What this task involves> Both the line below containing "rewrite Hvec. eexists." and the line containing "VectorwiseOp.operator_plus (colwise M23)", along with every line between them, should be repeated exactly; no other line belongs in the answer.

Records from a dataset
(** On an expression with at least one sub-vector, [adaptor + v] and
    [adaptor - v] with an operand of a vector type that has not the
    extents of a sub-vector never build their expression and leave the
    wrapped expression as it is: the call is rejected when it is
    compiled if the static sizes of the expression and of the
    replicated operand are fixed and different, and fails the
    precondition of the elementwise expression otherwise. *)
Theorem binary_misfit {Scalar} `{ScalarOps Scalar}
        (v : VectorwiseOp.t Scalar) (other : MatrixBase.t Scalar)
        (Hvec : MatrixBase.IsVectorAtCompileTime other = true)
        (Hsz : VectorwiseOp.sized_to_subVector v other = false)
        (Hsub : 0 < VectorwiseOp.subVectors (VectorwiseOp.Direction v)
                                            (VectorwiseOp.m_matrix v)) :
  exists e,
    VectorwiseOp.extendedTo v other = Done e (VectorwiseOp.initial v)
    /\ let failure :=
         if static_compatible
              (MatrixBase.RowsAtCompileTime (VectorwiseOp.m_matrix v))
              (MatrixBase.RowsAtCompileTime e)
            && static_compatible
                 (MatrixBase.ColsAtCompileTime (VectorwiseOp.m_matrix v))
                 (MatrixBase.ColsAtCompileTime e)
         then AssertFailed (VectorwiseOp.initial v)
         else StaticAssertFailed in
       VectorwiseOp.operator_plus v other = failure
       /\ VectorwiseOp.operator_minus v other = failure.
Proof.
  assert (Hno : ~ VectorwiseOp.sized_to_subVector v other = true) by congruence.
  rewrite sized_to_subVector_spec in Hno.
  unfold VectorwiseOp.operator_plus, VectorwiseOp.operator_minus,
    VectorwiseOp.extendedTo, VectorwiseOp.static_assert_vector_only.
  rewrite Hvec. eexists. split; [reflexivity|].
  unfold CwiseBinaryOp, VectorwiseOp.subVectors in *.
  destruct (static_compatible _ _ && static_compatible _ _);
    [|split; reflexivity].
  destruct v as [d m]. destruct d; cbn -[Z.mul] in Hno, Hsub |- *.
  - destruct (Z.eqb_spec (MatrixBase.rows m) (MatrixBase.rows other * 1));
      destruct (Z.eqb_spec (MatrixBase.cols m)
                           (MatrixBase.cols other * MatrixBase.cols m));
      cbn; try (split; reflexivity).
    exfalso. apply Hno. split; nia.
  - destruct (Z.eqb_spec (MatrixBase.rows m)
                         (MatrixBase.rows other * MatrixBase.rows m));
      destruct (Z.eqb_spec (MatrixBase.cols m) (MatrixBase.cols other * 1));
      cbn; try (split; reflexivity).
    exfalso. apply Hno. split; nia.
Qed.

Lemma binary_misfit_witness :
  (MatrixBase.IsVectorAtCompileTime (column_vector [7; 8; 9]) = true
   /\ VectorwiseOp.sized_to_subVector (colwise M23) (column_vector [7; 8; 9]) = false
   /\ 0 < VectorwiseOp.subVectors Vertical M23
   /\ VectorwiseOp.operator_plus (colwise M23) (column_vector [7; 8; 9])
      = AssertFailed (VectorwiseOp.initial (colwise M23)))
  /\ (MatrixBase.IsVectorAtCompileTime vector3_fixed = true
      /\ VectorwiseOp.sized_to_subVector (colwise M23_fixed) vector3_fixed = false
      /\ 0 < VectorwiseOp.subVectors Vertical M23_fixed
      /\ VectorwiseOp.operator_plus (colwise M23_fixed) vector3_fixed
         = StaticAssertFailed).
Proof.
  split.
  - split; [reflexivity|]. split; [reflexivity|]. split; [reflexivity|].
    destruct (@binary_misfit int _ (colwise M23) (column_vector [7; 8; 9])
                eq_refl eq_refl eq_refl) as (e & He & Hplus & _).
    injection He as <-. exact Hplus.
  - split; [reflexivity|]. split; [reflexivity|]. split; [reflexivity|].
    destruct (@binary_misfit int _ (colwise M23_fixed) vector3_fixed
                eq_refl eq_refl eq_refl) as (e & He & Hplus & _).
    injection He as <-. exact Hplus.
Defined.

(** ** Reductions of reversed expressions *)

Lemma range_cons (n : Z) :
  0 <= n -> range (n + 1) = 0 :: map (fun i => 1 + i) (range n).
Proof.
  intros Hn. unfold range.
  replace (Z.to_nat (n + 1)) with (S (Z.to_nat n)) by lia.
  cbn [seq map]. f_equal.
  rewrite <- seq_shift, !map_map. apply map_ext. intros a. lia.
Qed.

Lemma map_rev_range {A} (g : Z -> A) (n : Z) :
  map (fun i => g (n - i - 1)) (range n) = rev (map g (range n)).
Proof.
  destruct (Z.le_gt_cases 0 n) as [Hn|Hn].
  - revert g. pattern n. apply natlike_ind; [reflexivity | | exact Hn].
    intros x Hx IH g. unfold Z.succ.
    rewrite (range_cons Hx) at 1. rewrite (range_succ Hx).
    rewrite map_app, rev_app_distr. cbn [map rev app]. f_equal.
    + f_equal. lia.
    + rewrite map_map, <- IH. apply map_ext. intros i. f_equal. lia.
  - now rewrite range_nonpos by lia.
Qed.

Section ReductionCoefficients.
Context {Scalar : Type} `{ScalarOps Scalar}.

Lemma sum_coeff_index (d : DirectionType) (m : MatrixBase.t Scalar) (k : Z) :
  PartialReduxExpr.coeff_index (VectorwiseOp.sum (vectorwise d m)) k
  = fold_left s_add (subVector_elements d m k) s_zero.
Proof.
  destruct d.
  - change (MatrixBase.sum (MatrixBase.col m k) = fold_left s_add (subVector_elements Vertical m k) s_zero).
    unfold MatrixBase.sum. now rewrite coeffs_col.
  - change (MatrixBase.sum (MatrixBase.row m k) = fold_left s_add (subVector_elements Horizontal m k) s_zero).
    unfold MatrixBase.sum. now rewrite coeffs_row.
Qed.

Written answer>
  rewrite Hvec. eexists. split; [reflexivity|].
  unfold CwiseBinaryOp, VectorwiseOp.subVectors in *.
  destruct (static_compatible _ _ && static_compatible _ _);
    [|split; reflexivity].
  destruct v as [d m]. destruct d; cbn -[Z.mul] in Hno, Hsub |- *.
  - destruct (Z.eqb_spec (MatrixBase.rows m) (MatrixBase.rows other * 1));
      destruct (Z.eqb_spec (MatrixBase.cols m)
                           (MatrixBase.cols other * MatrixBase.cols m));
      cbn; try (split; reflexivity).
    exfalso. apply Hno. split; nia.
  - destruct (Z.eqb_spec (MatrixBase.rows m)
                         (MatrixBase.rows other * MatrixBase.rows m));
      destruct (Z.eqb_spec (MatrixBase.cols m) (MatrixBase.cols other * 1));
      cbn; try (split; reflexivity).
    exfalso. apply Hno. split; nia.
Qed.

Lemma binary_misfit_witness :
  (MatrixBase.IsVectorAtCompileTime (column_vector [7; 8; 9]) = true
   /\ VectorwiseOp.sized_to_subVector (colwise M23) (column_vector [7; 8; 9]) = false
   /\ 0 < VectorwiseOp.subVectors Vertical M23
   /\ VectorwiseOp.operator_plus (colwise M23) (column_vector [7; 8; 9])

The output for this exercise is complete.